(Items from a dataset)
--------------------------------------------------
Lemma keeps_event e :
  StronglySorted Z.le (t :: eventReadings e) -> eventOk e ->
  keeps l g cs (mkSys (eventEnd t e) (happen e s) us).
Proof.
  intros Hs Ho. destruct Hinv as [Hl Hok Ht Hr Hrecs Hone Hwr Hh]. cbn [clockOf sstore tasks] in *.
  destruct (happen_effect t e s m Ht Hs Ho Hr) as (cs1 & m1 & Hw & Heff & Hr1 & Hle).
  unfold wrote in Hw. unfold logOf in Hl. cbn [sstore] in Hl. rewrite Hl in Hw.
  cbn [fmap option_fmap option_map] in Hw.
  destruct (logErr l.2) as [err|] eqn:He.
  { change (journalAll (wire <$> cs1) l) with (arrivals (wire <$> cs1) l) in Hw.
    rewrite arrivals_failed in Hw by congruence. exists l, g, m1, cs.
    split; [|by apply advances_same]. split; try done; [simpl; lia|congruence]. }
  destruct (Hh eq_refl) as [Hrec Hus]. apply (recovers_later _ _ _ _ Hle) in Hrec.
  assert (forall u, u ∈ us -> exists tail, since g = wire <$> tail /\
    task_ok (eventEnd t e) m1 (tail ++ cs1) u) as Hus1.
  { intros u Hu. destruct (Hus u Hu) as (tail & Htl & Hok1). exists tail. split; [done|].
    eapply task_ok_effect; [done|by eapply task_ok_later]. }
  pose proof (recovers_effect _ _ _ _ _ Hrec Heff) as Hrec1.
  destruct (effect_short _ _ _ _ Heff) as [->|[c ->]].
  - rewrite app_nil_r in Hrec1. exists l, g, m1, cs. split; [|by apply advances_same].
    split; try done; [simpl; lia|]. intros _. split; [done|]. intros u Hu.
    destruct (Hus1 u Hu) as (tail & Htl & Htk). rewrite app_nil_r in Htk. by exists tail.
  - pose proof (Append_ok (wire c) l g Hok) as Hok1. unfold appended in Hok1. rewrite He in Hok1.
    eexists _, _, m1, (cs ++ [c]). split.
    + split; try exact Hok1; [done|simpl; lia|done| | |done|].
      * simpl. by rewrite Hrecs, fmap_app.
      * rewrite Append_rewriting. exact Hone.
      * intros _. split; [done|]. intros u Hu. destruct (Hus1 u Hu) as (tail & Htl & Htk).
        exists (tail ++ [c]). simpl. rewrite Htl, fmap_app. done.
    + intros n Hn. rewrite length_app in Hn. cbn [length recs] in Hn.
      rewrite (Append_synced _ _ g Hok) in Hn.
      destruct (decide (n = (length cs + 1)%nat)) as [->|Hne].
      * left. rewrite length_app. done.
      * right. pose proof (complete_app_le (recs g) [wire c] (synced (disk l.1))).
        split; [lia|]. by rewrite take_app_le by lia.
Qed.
--------------------------------------------------
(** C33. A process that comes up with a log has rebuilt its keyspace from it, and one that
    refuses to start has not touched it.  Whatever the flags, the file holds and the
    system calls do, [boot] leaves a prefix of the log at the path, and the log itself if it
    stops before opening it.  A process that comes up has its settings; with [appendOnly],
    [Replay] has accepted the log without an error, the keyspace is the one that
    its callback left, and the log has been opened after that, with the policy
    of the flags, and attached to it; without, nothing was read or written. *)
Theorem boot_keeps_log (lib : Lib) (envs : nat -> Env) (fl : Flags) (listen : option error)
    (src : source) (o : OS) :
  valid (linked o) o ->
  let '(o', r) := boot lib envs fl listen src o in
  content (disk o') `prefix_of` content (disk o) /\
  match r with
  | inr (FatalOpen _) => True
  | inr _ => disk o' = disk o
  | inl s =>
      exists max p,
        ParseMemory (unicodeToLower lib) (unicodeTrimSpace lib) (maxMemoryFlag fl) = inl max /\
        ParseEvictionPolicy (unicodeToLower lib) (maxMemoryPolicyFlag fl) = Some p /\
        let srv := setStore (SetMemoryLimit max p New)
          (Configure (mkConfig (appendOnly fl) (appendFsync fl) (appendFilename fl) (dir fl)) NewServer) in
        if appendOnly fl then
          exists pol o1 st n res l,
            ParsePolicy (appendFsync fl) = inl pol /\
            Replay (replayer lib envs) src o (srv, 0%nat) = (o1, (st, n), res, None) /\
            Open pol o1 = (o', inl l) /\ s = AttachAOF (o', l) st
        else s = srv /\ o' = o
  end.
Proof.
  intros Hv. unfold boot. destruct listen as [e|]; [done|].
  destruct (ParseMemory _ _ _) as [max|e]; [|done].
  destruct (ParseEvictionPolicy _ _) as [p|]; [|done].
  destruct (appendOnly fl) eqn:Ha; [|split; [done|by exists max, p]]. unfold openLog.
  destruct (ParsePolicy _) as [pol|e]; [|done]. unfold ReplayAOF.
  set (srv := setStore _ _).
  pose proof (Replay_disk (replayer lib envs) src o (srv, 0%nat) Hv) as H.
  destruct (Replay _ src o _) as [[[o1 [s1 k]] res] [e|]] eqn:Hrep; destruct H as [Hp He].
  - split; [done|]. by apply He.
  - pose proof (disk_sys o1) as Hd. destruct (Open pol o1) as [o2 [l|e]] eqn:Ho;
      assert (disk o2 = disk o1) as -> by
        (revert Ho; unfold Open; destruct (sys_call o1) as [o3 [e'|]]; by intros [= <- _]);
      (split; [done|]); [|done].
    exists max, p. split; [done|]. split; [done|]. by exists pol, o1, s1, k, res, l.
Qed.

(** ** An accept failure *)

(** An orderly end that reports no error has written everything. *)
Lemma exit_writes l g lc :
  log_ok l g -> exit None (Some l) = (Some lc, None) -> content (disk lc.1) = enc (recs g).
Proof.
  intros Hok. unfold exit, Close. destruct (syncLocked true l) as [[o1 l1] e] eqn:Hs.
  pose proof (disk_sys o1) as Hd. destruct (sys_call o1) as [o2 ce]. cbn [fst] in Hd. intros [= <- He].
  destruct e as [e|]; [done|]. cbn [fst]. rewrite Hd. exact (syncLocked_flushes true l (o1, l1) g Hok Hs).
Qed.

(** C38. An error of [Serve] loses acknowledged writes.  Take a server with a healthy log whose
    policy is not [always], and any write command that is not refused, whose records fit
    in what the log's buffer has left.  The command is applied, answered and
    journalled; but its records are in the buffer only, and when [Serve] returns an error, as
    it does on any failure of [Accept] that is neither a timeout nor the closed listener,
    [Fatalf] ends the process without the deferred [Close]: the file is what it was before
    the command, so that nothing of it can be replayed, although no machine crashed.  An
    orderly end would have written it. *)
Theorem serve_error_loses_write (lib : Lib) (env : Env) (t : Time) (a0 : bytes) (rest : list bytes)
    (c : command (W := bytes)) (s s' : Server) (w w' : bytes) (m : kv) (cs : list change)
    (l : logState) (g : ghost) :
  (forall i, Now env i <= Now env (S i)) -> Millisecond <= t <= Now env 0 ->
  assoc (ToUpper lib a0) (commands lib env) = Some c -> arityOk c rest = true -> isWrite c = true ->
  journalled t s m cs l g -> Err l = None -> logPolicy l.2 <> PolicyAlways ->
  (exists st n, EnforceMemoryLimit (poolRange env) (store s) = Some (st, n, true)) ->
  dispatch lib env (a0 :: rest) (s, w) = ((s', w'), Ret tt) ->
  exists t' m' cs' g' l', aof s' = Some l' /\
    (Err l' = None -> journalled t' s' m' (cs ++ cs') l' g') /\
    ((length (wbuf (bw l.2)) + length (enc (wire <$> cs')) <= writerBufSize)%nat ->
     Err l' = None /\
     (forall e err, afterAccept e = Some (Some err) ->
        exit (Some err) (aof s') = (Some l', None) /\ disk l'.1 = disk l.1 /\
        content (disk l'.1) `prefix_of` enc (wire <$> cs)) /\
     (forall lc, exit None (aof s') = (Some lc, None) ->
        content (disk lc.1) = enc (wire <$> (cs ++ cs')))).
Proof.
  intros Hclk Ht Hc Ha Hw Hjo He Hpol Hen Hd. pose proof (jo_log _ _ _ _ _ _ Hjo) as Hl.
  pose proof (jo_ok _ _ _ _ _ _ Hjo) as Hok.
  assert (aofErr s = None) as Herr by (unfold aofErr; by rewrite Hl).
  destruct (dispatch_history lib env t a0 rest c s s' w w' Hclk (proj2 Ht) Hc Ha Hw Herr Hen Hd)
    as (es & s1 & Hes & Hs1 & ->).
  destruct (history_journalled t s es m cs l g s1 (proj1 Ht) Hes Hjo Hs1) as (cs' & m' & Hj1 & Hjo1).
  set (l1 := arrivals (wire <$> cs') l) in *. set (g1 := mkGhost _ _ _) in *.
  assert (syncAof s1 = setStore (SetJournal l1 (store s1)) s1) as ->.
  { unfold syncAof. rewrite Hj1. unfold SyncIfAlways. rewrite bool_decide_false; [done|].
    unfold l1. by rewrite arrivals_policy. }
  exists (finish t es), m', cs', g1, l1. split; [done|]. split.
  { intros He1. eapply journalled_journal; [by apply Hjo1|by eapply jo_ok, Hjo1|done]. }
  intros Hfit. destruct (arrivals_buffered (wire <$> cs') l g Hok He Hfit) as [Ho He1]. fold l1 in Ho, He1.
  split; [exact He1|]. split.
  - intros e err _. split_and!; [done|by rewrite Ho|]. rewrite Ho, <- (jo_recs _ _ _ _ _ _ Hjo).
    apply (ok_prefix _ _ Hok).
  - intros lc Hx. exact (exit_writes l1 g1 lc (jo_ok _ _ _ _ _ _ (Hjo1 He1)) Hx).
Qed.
--------------------------------------------------
Could you restate word for word the lines above, from the one that contains "match r with" through the one that contains "intros Hv. unfold", and no others?

  match r with
  | inr (FatalOpen _) => True
  | inr _ => disk o' = disk o
  | inl s =>
      exists max p,
        ParseMemory (unicodeToLower lib) (unicodeTrimSpace lib) (maxMemoryFlag fl) = inl max /\
        ParseEvictionPolicy (unicodeToLower lib) (maxMemoryPolicyFlag fl) = Some p /\
        let srv := setStore (SetMemoryLimit max p New)
          (Configure (mkConfig (appendOnly fl) (appendFsync fl) (appendFilename fl) (dir fl)) NewServer) in
        if appendOnly fl then
          exists pol o1 st n res l,
            ParsePolicy (appendFsync fl) = inl pol /\
            Replay (replayer lib envs) src o (srv, 0%nat) = (o1, (st, n), res, None) /\
            Open pol o1 = (o', inl l) /\ s = AttachAOF (o', l) st
        else s = srv /\ o' = o
  end.
Proof.
  intros Hv. unfold boot. destruct listen as [e|]; [done|].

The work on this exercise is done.